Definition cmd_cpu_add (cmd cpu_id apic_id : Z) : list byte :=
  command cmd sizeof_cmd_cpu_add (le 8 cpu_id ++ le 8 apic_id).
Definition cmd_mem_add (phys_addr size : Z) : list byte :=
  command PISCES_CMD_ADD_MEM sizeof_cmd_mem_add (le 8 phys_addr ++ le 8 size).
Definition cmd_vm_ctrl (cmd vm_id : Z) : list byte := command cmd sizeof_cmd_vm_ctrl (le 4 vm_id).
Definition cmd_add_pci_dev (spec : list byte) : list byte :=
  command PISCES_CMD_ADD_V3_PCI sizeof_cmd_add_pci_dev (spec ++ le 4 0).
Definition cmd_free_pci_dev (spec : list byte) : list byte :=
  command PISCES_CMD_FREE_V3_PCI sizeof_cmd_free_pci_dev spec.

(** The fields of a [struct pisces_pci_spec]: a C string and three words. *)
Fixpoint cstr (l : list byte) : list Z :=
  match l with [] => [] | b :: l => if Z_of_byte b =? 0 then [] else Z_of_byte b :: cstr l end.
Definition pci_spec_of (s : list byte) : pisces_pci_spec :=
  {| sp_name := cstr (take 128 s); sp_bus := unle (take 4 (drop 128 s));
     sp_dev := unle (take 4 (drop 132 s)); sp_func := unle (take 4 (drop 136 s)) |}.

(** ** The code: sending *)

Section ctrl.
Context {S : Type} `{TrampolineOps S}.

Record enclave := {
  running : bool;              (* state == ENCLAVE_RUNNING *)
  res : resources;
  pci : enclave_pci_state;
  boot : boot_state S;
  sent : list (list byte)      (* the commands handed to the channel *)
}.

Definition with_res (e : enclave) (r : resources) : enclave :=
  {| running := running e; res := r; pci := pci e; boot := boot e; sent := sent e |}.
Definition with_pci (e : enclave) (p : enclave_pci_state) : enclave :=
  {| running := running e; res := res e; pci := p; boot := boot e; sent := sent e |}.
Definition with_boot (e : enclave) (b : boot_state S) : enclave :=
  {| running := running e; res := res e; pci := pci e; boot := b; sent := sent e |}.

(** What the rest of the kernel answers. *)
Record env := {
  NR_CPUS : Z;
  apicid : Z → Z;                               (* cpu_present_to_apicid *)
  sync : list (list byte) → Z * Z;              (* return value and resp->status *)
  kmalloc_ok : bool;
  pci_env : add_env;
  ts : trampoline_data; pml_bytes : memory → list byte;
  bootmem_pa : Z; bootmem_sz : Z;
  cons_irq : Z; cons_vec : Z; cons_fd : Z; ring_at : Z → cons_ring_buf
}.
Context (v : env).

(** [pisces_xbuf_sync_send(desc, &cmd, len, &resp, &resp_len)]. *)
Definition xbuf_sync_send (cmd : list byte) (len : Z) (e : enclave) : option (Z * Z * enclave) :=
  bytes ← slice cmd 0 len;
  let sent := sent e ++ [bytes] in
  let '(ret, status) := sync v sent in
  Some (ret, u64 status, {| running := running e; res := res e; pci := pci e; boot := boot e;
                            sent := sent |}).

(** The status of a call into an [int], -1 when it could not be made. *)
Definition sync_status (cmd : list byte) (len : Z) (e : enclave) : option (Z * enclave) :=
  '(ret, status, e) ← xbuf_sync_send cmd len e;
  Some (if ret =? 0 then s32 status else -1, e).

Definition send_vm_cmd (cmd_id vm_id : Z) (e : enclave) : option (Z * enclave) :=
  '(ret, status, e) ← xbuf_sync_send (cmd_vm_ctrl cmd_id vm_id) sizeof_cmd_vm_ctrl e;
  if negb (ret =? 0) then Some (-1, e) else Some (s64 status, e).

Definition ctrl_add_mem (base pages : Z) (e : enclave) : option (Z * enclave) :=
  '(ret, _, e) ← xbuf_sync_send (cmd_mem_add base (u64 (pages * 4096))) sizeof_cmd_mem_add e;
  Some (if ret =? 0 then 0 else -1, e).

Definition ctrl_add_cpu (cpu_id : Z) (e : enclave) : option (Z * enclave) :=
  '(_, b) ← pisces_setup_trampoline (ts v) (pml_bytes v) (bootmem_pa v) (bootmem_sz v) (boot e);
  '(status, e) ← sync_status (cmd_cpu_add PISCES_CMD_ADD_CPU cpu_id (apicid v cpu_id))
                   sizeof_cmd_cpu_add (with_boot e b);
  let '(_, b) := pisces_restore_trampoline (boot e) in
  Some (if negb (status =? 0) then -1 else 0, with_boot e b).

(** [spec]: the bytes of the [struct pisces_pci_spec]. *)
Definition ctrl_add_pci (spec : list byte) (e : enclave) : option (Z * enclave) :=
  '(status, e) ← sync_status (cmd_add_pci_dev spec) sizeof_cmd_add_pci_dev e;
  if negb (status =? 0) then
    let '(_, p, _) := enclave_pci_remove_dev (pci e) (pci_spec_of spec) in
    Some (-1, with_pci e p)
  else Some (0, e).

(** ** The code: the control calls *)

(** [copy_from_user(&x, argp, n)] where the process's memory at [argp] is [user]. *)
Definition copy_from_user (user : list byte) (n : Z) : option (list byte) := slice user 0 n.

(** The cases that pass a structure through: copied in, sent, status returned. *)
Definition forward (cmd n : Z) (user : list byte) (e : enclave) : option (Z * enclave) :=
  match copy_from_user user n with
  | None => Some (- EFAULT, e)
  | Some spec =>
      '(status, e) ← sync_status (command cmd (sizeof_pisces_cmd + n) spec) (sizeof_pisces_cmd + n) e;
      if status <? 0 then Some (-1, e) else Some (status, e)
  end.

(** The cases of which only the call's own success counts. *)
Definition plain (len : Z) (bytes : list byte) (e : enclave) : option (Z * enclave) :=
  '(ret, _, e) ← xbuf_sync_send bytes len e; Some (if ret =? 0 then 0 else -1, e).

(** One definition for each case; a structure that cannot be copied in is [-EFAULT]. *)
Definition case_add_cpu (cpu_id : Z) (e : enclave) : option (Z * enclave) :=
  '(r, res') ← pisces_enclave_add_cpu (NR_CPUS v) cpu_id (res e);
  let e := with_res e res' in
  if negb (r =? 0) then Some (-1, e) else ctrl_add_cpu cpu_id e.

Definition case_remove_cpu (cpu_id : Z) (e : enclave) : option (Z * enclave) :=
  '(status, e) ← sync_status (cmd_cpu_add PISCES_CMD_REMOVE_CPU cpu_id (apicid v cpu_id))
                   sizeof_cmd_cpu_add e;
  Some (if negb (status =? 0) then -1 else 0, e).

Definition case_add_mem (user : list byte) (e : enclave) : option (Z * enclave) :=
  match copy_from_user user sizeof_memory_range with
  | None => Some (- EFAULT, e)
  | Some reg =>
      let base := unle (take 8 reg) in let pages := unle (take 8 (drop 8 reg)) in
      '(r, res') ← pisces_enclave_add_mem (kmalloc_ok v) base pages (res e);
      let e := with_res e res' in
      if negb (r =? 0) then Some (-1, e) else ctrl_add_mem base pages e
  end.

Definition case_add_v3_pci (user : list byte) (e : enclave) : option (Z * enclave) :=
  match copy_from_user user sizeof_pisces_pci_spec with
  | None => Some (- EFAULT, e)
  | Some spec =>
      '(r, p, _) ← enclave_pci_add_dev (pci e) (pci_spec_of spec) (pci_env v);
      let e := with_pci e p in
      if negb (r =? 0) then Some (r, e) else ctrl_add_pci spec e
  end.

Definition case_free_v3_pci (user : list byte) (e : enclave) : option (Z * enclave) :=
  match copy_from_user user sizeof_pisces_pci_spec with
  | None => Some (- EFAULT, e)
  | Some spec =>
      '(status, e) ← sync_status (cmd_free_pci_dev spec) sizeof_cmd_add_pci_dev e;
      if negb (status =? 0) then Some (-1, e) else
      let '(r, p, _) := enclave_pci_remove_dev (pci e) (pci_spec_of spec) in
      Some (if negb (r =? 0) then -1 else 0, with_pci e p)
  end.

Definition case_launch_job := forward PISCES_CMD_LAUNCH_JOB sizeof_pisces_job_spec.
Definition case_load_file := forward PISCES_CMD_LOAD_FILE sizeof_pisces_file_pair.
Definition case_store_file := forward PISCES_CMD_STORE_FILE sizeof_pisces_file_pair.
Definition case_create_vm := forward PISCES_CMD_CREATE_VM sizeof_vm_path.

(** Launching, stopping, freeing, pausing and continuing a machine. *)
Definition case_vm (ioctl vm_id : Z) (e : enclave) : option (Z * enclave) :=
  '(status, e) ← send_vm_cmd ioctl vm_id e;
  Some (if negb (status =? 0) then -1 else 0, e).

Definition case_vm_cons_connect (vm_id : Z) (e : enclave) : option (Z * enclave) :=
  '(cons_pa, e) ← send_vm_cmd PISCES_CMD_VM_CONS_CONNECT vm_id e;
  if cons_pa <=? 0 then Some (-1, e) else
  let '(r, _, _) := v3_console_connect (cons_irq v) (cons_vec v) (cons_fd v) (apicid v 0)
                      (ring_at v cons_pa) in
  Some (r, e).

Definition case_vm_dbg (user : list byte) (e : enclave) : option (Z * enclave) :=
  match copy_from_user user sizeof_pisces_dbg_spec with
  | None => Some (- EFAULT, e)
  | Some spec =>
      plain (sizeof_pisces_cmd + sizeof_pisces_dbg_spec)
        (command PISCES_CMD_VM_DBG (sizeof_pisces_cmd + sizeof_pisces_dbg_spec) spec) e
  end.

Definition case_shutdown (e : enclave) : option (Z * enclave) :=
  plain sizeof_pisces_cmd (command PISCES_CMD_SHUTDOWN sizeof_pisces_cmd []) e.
........
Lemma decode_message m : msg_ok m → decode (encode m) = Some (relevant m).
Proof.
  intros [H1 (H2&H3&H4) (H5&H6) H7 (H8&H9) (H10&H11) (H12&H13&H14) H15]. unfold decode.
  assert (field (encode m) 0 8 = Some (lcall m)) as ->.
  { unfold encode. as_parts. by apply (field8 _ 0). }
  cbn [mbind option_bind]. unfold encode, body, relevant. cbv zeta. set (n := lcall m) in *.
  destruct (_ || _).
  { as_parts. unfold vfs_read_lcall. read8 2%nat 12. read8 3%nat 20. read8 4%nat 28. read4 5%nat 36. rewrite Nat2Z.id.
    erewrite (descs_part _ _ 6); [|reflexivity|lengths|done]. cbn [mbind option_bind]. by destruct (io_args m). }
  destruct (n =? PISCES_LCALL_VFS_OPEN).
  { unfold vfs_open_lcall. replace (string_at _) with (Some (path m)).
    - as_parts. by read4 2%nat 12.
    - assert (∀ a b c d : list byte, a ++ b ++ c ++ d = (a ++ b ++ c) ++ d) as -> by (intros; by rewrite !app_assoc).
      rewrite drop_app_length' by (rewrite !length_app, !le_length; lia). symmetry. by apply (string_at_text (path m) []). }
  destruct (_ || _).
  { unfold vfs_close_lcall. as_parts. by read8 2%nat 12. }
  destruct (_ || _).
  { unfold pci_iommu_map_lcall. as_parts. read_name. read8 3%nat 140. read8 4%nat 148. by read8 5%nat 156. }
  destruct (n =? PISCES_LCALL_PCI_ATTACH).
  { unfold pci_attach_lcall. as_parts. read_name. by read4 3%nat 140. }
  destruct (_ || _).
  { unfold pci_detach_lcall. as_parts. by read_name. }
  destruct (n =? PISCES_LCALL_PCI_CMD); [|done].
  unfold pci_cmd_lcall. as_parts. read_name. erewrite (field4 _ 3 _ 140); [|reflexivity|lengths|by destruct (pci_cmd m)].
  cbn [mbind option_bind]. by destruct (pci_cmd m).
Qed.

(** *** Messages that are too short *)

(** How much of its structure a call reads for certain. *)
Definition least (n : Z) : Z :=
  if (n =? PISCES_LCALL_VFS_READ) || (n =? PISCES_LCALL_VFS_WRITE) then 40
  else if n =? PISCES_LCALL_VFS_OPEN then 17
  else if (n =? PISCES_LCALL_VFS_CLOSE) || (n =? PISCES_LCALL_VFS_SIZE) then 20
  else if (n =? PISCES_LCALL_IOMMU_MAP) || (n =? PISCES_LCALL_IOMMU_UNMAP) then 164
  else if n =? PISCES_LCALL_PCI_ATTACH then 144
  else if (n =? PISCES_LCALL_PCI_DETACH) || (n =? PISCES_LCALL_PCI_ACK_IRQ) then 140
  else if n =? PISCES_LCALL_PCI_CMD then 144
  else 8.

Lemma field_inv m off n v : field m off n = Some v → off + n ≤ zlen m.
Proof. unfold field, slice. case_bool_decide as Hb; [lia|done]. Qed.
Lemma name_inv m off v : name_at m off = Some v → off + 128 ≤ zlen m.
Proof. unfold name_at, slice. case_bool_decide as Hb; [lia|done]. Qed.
........
Aim of the exercise:
As the answer, set down only the lines from the data above between the one holding "Some (if negb (r" and the one holding "plain sizeof_pisces_cmd (command", inclusive, exactly as they read.

Finished task:
      Some (if negb (r =? 0) then -1 else 0, with_pci e p)
  end.

Definition case_launch_job := forward PISCES_CMD_LAUNCH_JOB sizeof_pisces_job_spec.
Definition case_load_file := forward PISCES_CMD_LOAD_FILE sizeof_pisces_file_pair.
Definition case_store_file := forward PISCES_CMD_STORE_FILE sizeof_pisces_file_pair.
Definition case_create_vm := forward PISCES_CMD_CREATE_VM sizeof_vm_path.

(** Launching, stopping, freeing, pausing and continuing a machine. *)
Definition case_vm (ioctl vm_id : Z) (e : enclave) : option (Z * enclave) :=
  '(status, e) ← send_vm_cmd ioctl vm_id e;
  Some (if negb (status =? 0) then -1 else 0, e).

Definition case_vm_cons_connect (vm_id : Z) (e : enclave) : option (Z * enclave) :=
  '(cons_pa, e) ← send_vm_cmd PISCES_CMD_VM_CONS_CONNECT vm_id e;
  if cons_pa <=? 0 then Some (-1, e) else
  let '(r, _, _) := v3_console_connect (cons_irq v) (cons_vec v) (cons_fd v) (apicid v 0)
                      (ring_at v cons_pa) in
  Some (r, e).

Definition case_vm_dbg (user : list byte) (e : enclave) : option (Z * enclave) :=
  match copy_from_user user sizeof_pisces_dbg_spec with
  | None => Some (- EFAULT, e)
  | Some spec =>
      plain (sizeof_pisces_cmd + sizeof_pisces_dbg_spec)
        (command PISCES_CMD_VM_DBG (sizeof_pisces_cmd + sizeof_pisces_dbg_spec) spec) e
  end.

Definition case_shutdown (e : enclave) : option (Z * enclave) :=
  plain sizeof_pisces_cmd (command PISCES_CMD_SHUTDOWN sizeof_pisces_cmd []) e.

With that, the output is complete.